[[ Available data, beginning ]]
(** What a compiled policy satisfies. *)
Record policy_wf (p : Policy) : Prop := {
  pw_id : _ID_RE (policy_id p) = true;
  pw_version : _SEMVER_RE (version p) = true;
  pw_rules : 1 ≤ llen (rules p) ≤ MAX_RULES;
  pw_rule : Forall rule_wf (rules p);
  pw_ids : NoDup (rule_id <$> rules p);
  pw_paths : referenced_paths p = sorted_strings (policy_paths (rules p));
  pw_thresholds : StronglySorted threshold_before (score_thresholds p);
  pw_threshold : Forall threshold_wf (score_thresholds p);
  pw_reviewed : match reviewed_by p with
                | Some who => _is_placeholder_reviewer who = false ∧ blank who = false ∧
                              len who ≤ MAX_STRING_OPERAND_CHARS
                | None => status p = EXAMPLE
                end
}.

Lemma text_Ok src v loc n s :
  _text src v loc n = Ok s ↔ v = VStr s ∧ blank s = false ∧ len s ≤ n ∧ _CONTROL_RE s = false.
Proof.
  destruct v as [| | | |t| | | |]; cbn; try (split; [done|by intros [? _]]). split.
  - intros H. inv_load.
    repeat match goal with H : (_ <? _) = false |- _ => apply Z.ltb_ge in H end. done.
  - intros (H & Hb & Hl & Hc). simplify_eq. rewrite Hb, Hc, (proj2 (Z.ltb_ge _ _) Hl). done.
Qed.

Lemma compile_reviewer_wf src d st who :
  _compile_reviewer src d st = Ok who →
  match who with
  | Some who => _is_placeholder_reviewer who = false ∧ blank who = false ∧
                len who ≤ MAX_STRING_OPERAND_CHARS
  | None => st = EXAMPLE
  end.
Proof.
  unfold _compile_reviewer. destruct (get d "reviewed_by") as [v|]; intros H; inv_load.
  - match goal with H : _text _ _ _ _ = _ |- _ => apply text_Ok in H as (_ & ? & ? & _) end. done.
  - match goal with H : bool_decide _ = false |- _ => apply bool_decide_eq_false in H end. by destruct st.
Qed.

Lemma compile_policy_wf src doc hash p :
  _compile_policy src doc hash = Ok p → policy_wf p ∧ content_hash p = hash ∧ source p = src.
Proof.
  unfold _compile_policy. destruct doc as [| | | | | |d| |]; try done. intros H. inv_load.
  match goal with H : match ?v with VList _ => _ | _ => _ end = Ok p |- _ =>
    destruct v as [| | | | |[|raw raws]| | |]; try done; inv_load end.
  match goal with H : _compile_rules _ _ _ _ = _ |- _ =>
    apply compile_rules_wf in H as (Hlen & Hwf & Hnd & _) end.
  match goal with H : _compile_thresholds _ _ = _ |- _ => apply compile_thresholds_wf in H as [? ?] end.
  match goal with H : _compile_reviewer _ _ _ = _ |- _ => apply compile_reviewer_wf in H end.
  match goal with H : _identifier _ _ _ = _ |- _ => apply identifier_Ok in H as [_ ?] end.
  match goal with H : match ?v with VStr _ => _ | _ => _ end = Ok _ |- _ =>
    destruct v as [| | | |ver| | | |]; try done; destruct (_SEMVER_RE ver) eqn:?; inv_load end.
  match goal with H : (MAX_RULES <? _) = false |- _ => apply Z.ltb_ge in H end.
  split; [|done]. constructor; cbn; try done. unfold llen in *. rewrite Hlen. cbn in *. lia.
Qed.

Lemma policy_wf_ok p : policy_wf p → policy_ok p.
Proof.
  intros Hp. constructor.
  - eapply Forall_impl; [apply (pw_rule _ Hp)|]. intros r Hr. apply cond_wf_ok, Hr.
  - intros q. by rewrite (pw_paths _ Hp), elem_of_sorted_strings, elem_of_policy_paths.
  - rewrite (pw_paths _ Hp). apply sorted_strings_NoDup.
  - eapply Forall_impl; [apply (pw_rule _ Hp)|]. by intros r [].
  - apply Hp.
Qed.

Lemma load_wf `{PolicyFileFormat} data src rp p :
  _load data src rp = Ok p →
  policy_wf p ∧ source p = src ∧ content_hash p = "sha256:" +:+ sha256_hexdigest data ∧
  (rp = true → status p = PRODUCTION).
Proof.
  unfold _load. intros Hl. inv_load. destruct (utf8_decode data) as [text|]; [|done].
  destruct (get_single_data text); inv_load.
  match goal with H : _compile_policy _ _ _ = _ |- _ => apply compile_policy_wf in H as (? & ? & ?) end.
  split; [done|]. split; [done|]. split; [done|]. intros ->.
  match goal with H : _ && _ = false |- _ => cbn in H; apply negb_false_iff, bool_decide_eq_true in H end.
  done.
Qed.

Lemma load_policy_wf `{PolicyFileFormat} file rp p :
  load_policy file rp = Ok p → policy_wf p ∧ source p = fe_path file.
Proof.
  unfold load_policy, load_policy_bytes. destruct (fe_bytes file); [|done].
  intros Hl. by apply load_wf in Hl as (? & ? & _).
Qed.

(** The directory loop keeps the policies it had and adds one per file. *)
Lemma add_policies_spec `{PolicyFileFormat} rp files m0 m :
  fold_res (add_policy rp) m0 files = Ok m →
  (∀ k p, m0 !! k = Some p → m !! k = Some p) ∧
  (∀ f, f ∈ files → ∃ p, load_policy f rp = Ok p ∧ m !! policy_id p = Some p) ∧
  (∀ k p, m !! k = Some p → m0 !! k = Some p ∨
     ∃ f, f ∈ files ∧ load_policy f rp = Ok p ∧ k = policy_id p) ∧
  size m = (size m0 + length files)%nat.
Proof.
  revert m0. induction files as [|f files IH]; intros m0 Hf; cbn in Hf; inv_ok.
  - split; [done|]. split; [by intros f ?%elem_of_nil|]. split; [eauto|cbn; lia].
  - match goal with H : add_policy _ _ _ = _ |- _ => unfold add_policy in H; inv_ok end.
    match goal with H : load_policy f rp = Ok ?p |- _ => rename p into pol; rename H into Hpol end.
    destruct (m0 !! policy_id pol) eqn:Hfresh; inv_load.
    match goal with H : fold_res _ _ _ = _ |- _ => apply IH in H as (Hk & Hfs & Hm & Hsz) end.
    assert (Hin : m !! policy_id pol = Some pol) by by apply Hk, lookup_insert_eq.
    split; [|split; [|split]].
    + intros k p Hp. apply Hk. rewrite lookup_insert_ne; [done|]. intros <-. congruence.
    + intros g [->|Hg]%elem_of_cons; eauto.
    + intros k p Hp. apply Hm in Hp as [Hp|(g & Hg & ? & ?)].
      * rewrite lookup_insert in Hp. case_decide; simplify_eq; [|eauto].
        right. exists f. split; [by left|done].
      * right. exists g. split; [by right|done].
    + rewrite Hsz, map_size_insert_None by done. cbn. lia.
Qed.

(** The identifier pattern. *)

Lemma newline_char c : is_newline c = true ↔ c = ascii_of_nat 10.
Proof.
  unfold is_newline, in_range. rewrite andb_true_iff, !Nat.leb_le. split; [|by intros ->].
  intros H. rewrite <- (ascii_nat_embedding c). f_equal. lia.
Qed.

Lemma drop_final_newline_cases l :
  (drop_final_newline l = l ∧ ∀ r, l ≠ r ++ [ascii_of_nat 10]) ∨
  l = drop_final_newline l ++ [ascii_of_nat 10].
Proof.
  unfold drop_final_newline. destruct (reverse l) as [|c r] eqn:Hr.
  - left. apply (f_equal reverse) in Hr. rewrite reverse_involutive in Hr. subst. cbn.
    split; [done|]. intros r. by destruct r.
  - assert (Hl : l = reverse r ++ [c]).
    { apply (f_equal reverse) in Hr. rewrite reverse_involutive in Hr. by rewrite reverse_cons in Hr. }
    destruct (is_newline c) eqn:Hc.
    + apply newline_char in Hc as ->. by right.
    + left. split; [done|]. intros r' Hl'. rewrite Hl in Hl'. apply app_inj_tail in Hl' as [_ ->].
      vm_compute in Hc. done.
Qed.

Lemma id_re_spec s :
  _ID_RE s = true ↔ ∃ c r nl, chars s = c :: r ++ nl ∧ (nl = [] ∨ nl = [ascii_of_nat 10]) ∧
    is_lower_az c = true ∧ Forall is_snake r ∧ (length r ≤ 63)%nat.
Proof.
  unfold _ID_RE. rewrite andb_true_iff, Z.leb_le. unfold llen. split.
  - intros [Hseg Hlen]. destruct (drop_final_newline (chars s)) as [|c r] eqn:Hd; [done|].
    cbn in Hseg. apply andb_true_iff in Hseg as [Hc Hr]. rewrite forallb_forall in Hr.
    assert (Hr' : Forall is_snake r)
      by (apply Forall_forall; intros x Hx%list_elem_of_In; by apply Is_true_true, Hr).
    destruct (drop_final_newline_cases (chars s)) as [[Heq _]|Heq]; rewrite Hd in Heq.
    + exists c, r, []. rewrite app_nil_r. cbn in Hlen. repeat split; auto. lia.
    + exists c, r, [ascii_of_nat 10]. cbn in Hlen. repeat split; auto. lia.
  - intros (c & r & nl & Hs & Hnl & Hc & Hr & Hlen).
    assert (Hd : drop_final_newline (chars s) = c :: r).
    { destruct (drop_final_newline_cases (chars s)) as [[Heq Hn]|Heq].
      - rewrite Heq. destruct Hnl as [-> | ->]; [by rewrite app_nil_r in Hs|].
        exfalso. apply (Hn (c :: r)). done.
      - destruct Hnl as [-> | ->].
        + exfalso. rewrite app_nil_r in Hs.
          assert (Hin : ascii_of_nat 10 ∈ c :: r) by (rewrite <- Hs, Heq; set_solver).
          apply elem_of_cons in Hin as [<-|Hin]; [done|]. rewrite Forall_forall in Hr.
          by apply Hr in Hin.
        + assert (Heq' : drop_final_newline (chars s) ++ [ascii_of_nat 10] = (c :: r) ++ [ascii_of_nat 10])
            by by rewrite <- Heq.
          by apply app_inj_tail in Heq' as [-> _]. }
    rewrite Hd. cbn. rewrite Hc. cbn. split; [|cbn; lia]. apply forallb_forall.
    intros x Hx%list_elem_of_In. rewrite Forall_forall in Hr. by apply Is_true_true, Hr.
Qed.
[[ Available data, end ]]
__Instructions for the task__: Go through the listing above and copy each line that contains "source".

__Answer for this exercise__:
  _compile_policy src doc hash = Ok p → policy_wf p ∧ content_hash p = hash ∧ source p = src.
  policy_wf p ∧ source p = src ∧ content_hash p = "sha256:" +:+ sha256_hexdigest data ∧
  load_policy file rp = Ok p → policy_wf p ∧ source p = fe_path file.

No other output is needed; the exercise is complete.